Please take the lines from the one holding "(input : list (result string string * Fresh)) : Sys" through the one holding "let* _ := in_command" in the data below and copy them exactly.

START Exercise inputs

(** The loop: one line and one set of fresh identities per command. *)
Fixpoint edit_loop (path : Path) (session : SessionId) (live_rebase : bool)
    (input : list (result string string * Fresh)) : Sys (CliWorld * Editing) (Failure CliError) unit :=
  match input with
  | [] => sys_return tt
  | (Err e, _) :: _ => in_command (cli_fail (CliError.Io e))
  | (Ok line, fresh) :: input =>
      if (MAX_INPUT_BYTES <? N.of_nat (String.length line))%N
      then in_command (cli_fail (CliError.Document "REPL command exceeds the input size limit"))
      else
        let command := edit_command_of line in
        if is_quit command then sys_return tt
        else
          let* reply := λ w, let '(w, r) := edit_command fresh path session live_rebase command w in
                             (w, match r with
                                 | Ok v => Ok (reply_line (Ok v))
                                 | Err (Reported e) => Ok (reply_line (Err e))
                                 | Err Panicked => Err Panicked
                                 | Err OutOfFuel => Err OutOfFuel
                                 end) in
          let* _ := in_command (in_terminal (write_event reply)) in
          edit_loop path session live_rebase input
  end.

(** What the editor does between opening and closing the session. *)
Definition edit_session (path : Path) (session : SessionId) (live_rebase : bool)
    (input : list (result string string * Fresh)) : commanding Value :=
  let* opened := in_application (app_revision session) in
  λ w, let '(w, r) :=
         (let* _ := edit_loop path session live_rebase input in
          let* revision := in_command (in_application (app_revision session)) in
          let* state := editing_state in
          sys_return (saved_value revision (revision =? state.1)%N)) (w, (opened, None)) in
       (w.1, r).

(** [repl::edit]: the session is closed whatever happened; an unwinding call
    does not get there. *)
Definition edit_repl (handle : Uuid) (path : Path) (live_rebase : bool)
    (input : list (result string string * Fresh)) : commanding Value :=
  let* document := draft_from path in
  let* session := in_application (import_draft handle document) in
  λ w, match edit_session path session live_rebase input w with
       | (w, Err Panicked) => (w, Err Panicked)
       | (w, Err OutOfFuel) => (w, Err OutOfFuel)
       | (w, r) => (let* _ := in_application (close_session session) in sys_of r) w
       end.

(** *** All commands *)

(** [execute_with_io] *)
Definition execute_command (fresh : Fresh) (command : Command) (input : list (result string string * Fresh))
    : commanding Value :=
  match command with
  | Command.Probe =>
      let* observed := in_application app_probe in sys_return (observation_value observed)
  | Command.New output =>
      let* session := in_application
        (create_session fresh.(Fresh.baseline) fresh.(Fresh.session) fresh.(Fresh.handle)) in
      let* document := in_application (export_draft session) in
      let* text := draft_text document in
      let* _ := in_terminal (save_document fresh.(Fresh.review) output text) in
      let* revision := in_application (app_revision session) in
      sys_return (revision_value revision)
  | Command.Add draft request output =>
      let* document := draft_from draft in
      let* text := in_terminal (read_document request) in
      let* request := sys_of (report (map_err CliError.Document (plan_request_of text))) in
      let* session := in_application (import_draft fresh.(Fresh.handle) document) in
      let* revision := in_application (app_revision session) in
      let* receipt := in_application
        (app_edit session revision fresh.(Fresh.operation) fresh.(Fresh.node) (PlanEdit.Add request)) in
      let* document := in_application (export_draft session) in
      let* text := draft_text document in
      let* _ := in_terminal (save_document fresh.(Fresh.review) output text) in
      let* state := in_application (app_preview session) in
      let* shown := cli_embedded (status_value (status state)) in
      sys_return (Value.Object
        [("revision", Value.Number receipt.(EditReceipt.revision));
         ("operation", option_value uuid_value receipt.(EditReceipt.added_operation));
         ("created_node", option_value uuid_value receipt.(EditReceipt.created_node));
         ("status", shown)])
  | Command.Preview draft =>
      let* document := draft_from draft in
      let* session := in_application (import_draft fresh.(Fresh.handle) document) in
      let* document := in_application (app_preview_document session) in
      cli_encoded (preview_value document)
  | Command.Freeze draft output =>
      let* document := draft_from draft in
      let* session := in_application (import_draft fresh.(Fresh.handle) document) in
      let* revision := in_application (app_revision session) in
      let* frozen := in_application (app_freeze fresh.(Fresh.plan) session revision) in
      let* text := sys_of (map_failure (λ e, CliError.Application (plan_document_error e))
        (canonical_json graph_text serializers serializers' frozen.(FrozenPlan.document))) in
      let* _ := in_terminal (save_document fresh.(Fresh.review) output text) in
      sys_return (Value.Object
        [("plan_id", uuid_value frozen.(FrozenPlan.document).(PlanDocument.plan_id));
         ("revision", Value.Number frozen.(FrozenPlan.revision))])
  | Command.Apply file stream => apply_command fresh file stream
  | Command.Incident =>
      let* found := in_application app_incident in
      let* shown := match found with
                    | Some inspection => cli_embedded (inspection_value inspection)
                    | None => sys_return Value.Null
                    end in
      sys_return (Value.Object [("incident", shown)])
  | Command.AcknowledgeIncident => acknowledge_command fresh input.*1
  | Command.Edit draft live_rebase => edit_repl fresh.(Fresh.handle) draft live_rebase input
  end.
End commands.

(** ** Frames ([backend4.rs]) *)

Definition MAX_LINE_BYTES : N := (MAX_REQUEST_BYTES + 4096)%N.

(** [Action] of an [Envelope] *)
Module FrameAction.
Inductive FrameAction := List | Read (payload : Value) | Write (payload : Value).
End FrameAction.
Abbreviation FrameAction := FrameAction.FrameAction.

Class FrameDecoder := frame_of : string → result FrameAction string.

Section frames.
Context {S : Type}.
Context `{RuntimeText, FacadeText, Os S, HostPolicies S, BackendDispatcher S, Allocator S}.
Context `{ReplyEncoder, IncidentAcknowledgmentPolicy S, RequestDecoder, FrameDecoder}.

Definition module_listing : Value :=
  Value.Object
    [("module", Value.String "disksgraph");
     ("actions", Value.Array (Value.String <$> ["list"; "read"; "write"]));
     ("protocol_version", Value.Number PROTOCOL_VERSION)].
(** A file system obeys the laws the store relies on. *)
#[global] Instance machine_laws : OsLaws Machine.
Proof.
  refine {| active := Machine.active_file; temporary := Machine.temporary_file;
            opened := Machine.opened_file |}.
  all: try (intros s; reflexivity).
  all: try (intros x s; reflexivity).
  all: try (intros s; unfold quiet, outcome; simpl; repeat case_match; simplify_eq/=; by eauto).
  all: try (intros x s; unfold quiet, outcome; simpl; repeat case_match; simplify_eq/=; by eauto).
  intros s. simpl. destruct (Machine.active_file s) eqn:E; simpl; by rewrite ?E.
Defined.

(** ** Texts *)

Definition volume_targets : list TargetFingerprint :=
  [TargetFingerprint.mk 3 [ExternalId.LvmVgUuid "vg-1"]].
Definition digest_text : string := String.concat "" (repeat "0123456789abcdef"%string 4).
Definition lvm_backend : BackendId := "native-lvm"%string.
Definition volume_attempt : ActiveAttempt :=
  ActiveAttempt.mk CHECKPOINT_SCHEMA_VERSION 42 7 0 None volume_action volume_targets digest_text lvm_backend.

Definition attempt_bytes : string := "{attempt}".
(** One thread opens a context, another probes, and the first closes it. *)
Definition reserved_process : Transport :=
  set_reserved 1 (insert 1%N (Config.mk 1 1 [] (Some []))) transport_new.
Definition spawned_process : Transport :=
  spawn_context 1 (Config.mk 1 1 [] (Some [])) 2 reserved_process.
Definition sample_context (phase : Phase) (worker : Worker) (queue : option Message) : Context :=
  Context.mk true phase worker queue None None None.
Definition sample_serving : Worker := Worker.Serving (protocol_new (with_root None) true) Task.Idle.
Definition ready_process : Transport :=
  put_context 1 (sample_context (Phase.Opening 1) sample_serving None) spawned_process.
Definition opened_process : Transport :=
  return_to 1 (Ok (transport_reply (Ok (opened_value 1 (sample_context (Phase.Opening 1) sample_serving None)))))
    (record (Event.Opened 1) (put_context 1 (sample_context Phase.Listed sample_serving None) ready_process)).
Definition calling_process : Transport := set_found (insert 2%N (1%N, "probe")) opened_process.
Definition waiting_context : Context :=
  Context.mk true Phase.Listed sample_serving (Some (Message.Call Request.Probe)) (Some 2%N) None None.
Definition waiting_process : Transport :=
  set_found (delete 2%N) (put_context 1 waiting_context calling_process).

Lemma opened_reachable : rtc (transport_step (S:=Machine)) transport_new opened_process.
Proof.
  apply (rtc_l _ _ reserved_process).
  { apply st_open. exact (so_reserve transport_new 1 "config" (Config.mk 1 1 [] (Some [])) 1 eq_refl eq_refl eq_refl). }
  apply (rtc_l _ _ spawned_process).
  { apply st_open. exact (so_spawn reserved_process 1 (Config.mk 1 1 [] (Some [])) 2 eq_refl eq_refl). }
  apply (rtc_l _ _ ready_process).
  { apply st_worker. exact (sw_ready spawned_process 1
      (sample_context (Phase.Opening 1) Worker.Starting None) None eq_refl eq_refl). }
  apply rtc_once, st_open. exact (so_opened ready_process 1 1
    (sample_context (Phase.Opening 1) sample_serving None) (protocol_new (with_root None) true)
    eq_refl eq_refl eq_refl).
Qed.

Lemma waiting_reachable : rtc (transport_step (S:=Machine)) transport_new waiting_process.
Proof.
  etrans; [apply opened_reachable|]. apply (rtc_l _ _ calling_process).
  { apply st_call, sc_found; [done|reflexivity..]. }
  apply rtc_once, st_call. exact (sc_forwards calling_process 2 1 "probe"
    (sample_context Phase.Listed sample_serving None) Request.Probe eq_refl eq_refl eq_refl eq_refl eq_refl eq_refl).
Qed.

(** The close, without the call. *)
Definition removed_process : Transport :=
  put_context 1 (sample_context (Phase.Removed 1) sample_serving None) opened_process.
Definition joining_process : Transport :=
  put_context 1 (sample_context (Phase.Joining 1) sample_serving None) removed_process.
Definition stopping_process : Transport :=
  put_context 1 (sample_context (Phase.Stopping 1) sample_serving (Some Message.Stop)) joining_process.
Definition stopped_process : Transport :=
  put_context 1 (sample_context (Phase.Stopping 1) Worker.Exited None) stopping_process.
Definition closed_process : Transport :=
  return_to 1 (Ok (transport_reply (Ok (Value.Object [("closed", Value.Number 1)]))))
    (record (Event.Joined 1) (put_context 1 (sample_context Phase.Closed Worker.Exited None) stopped_process)).

Lemma closed_reachable : rtc (transport_step (S:=Machine)) transport_new closed_process.
Proof.
  etrans; [apply opened_reachable|]. apply (rtc_l _ _ removed_process).
  { apply st_close. exact (sd_remove opened_process 1 1 (sample_context Phase.Listed sample_serving None)
      eq_refl eq_refl). }
  apply (rtc_l _ _ joining_process).
  { apply st_close. exact (sd_lock removed_process 1 1 (sample_context (Phase.Removed 1) sample_serving None)
      eq_refl eq_refl eq_refl). }
  apply (rtc_l _ _ stopping_process).
  { apply st_close. exact (sd_stop joining_process 1 1 (sample_context (Phase.Joining 1) sample_serving None)
      eq_refl eq_refl eq_refl eq_refl). }
  apply (rtc_l _ _ stopped_process).
  { apply st_worker. exact (sw_stop stopping_process 1
      (sample_context (Phase.Stopping 1) sample_serving (Some Message.Stop)) (protocol_new (with_root None) true)
      eq_refl eq_refl eq_refl). }
  apply rtc_once, st_close. exact (sd_join stopped_process 1 1
    (sample_context (Phase.Stopping 1) Worker.Exited None) eq_refl eq_refl eq_refl).
Qed.

Lemma transport_bounded_witness :
  (waiting_process.(Transport.slots) ≤ MAX_CONTEXTS)%nat ∧ NoDup (opened_ids waiting_process.(Transport.log)).
Proof.
  destruct (transport_bounded (S:=Machine) waiting_process waiting_reachable) as (_ & Hb & Hn & _). by split.
Defined.

Lemma probe_returns :
  call_returns (S:=Machine) Request.Probe (protocol_new (with_root None) true).
Proof.
  exists sample_fresh, sample_machine, (call_with_policy sample_fresh Request.Probe sample_world).1,
    (call_with_policy sample_fresh Request.Probe sample_world).2.
  eexists. split_and!; [exact probed_inputs|reflexivity|vm_compute; reflexivity].
Qed.


Lemma close_joins_worker_witness :
  is_listed 1 closed_process = false ∧
  ∀ context, closed_process.(Transport.contexts) !! 1%N = Some context → context.(Context.worker) = Worker.Exited.
Proof.
  destruct (close_joins_worker (S:=Machine) closed_process 1
    (take 2 closed_process.(Transport.log)) (drop 3 closed_process.(Transport.log)) closed_reachable)
    as (_ & Hl & Hc); [reflexivity|]. by split.
Defined.

(** *** A job

    A thread imports the plan and starts it; the worker applies it and tells the
    mailbox of the first state of the run. *)
Definition job_context (worker : Worker) (queue : option Message) (calling : option N) (response : option string)
    (job : option N) : Context := Context.mk true Phase.Listed worker queue calling response job.
Definition empty_protocol : JsonProtocol := protocol_new (with_root None) true.
Definition import_call : (JsonProtocol * Machine) * result Value (Failure ProtocolError) :=
  call_with_policy sample_fresh (Request.PlanImport volume_document) (empty_protocol, sample_machine).
Definition import_reply : string :=
  match worker_reply import_call.2 with Some (text, _) => text | None => "" end.
Abbreviation plan_protocol := import_call.1.1 (only parsing).
Definition job_call := protocol_apply sample_fresh sample_fresh.(Fresh.handle) (plan_protocol, sample_machine).
Definition job_error : option Value :=
  match execute_job job_call.2.2 with Some (error, _) => error | None => None end.
Definition first_update : AttemptSnapshot * EventsPage :=
  default (applied_snapshot, EventsPage.mk [] 0 false) (head job_call.2.1).

Lemma import_called :
  call_with_policy sample_fresh (Request.PlanImport volume_document) (empty_protocol, sample_machine) =
  (import_call.1, import_call.2).
Proof. unfold import_call. by destruct (call_with_policy _ _ _). Qed.
Lemma job_called :
  protocol_apply sample_fresh sample_fresh.(Fresh.handle) (plan_protocol, sample_machine) =
  (job_call.1, (job_call.2.1, job_call.2.2)).
Proof. unfold job_call. by destruct (protocol_apply _ _ _) as [? []]. Qed.
Lemma import_served : worker_reply import_call.2 = Some (import_reply, false).
Proof. vm_compute. reflexivity. Qed.
Lemma job_executed : execute_job job_call.2.2 = Some (job_error, false).
Proof. vm_compute. reflexivity. Qed.
Lemma job_updates : job_call.2.1 = first_update :: tail job_call.2.1.
Proof. vm_compute. reflexivity. Qed.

END Exercise inputs

▸ Your solution
    (input : list (result string string * Fresh)) : Sys (CliWorld * Editing) (Failure CliError) unit :=
  match input with
  | [] => sys_return tt
  | (Err e, _) :: _ => in_command (cli_fail (CliError.Io e))
  | (Ok line, fresh) :: input =>
      if (MAX_INPUT_BYTES <? N.of_nat (String.length line))%N
      then in_command (cli_fail (CliError.Document "REPL command exceeds the input size limit"))
      else
        let command := edit_command_of line in
        if is_quit command then sys_return tt
        else
          let* reply := λ w, let '(w, r) := edit_command fresh path session live_rebase command w in
                             (w, match r with
                                 | Ok v => Ok (reply_line (Ok v))
                                 | Err (Reported e) => Ok (reply_line (Err e))
                                 | Err Panicked => Err Panicked
                                 | Err OutOfFuel => Err OutOfFuel
                                 end) in
          let* _ := in_command (in_terminal (write_event reply)) in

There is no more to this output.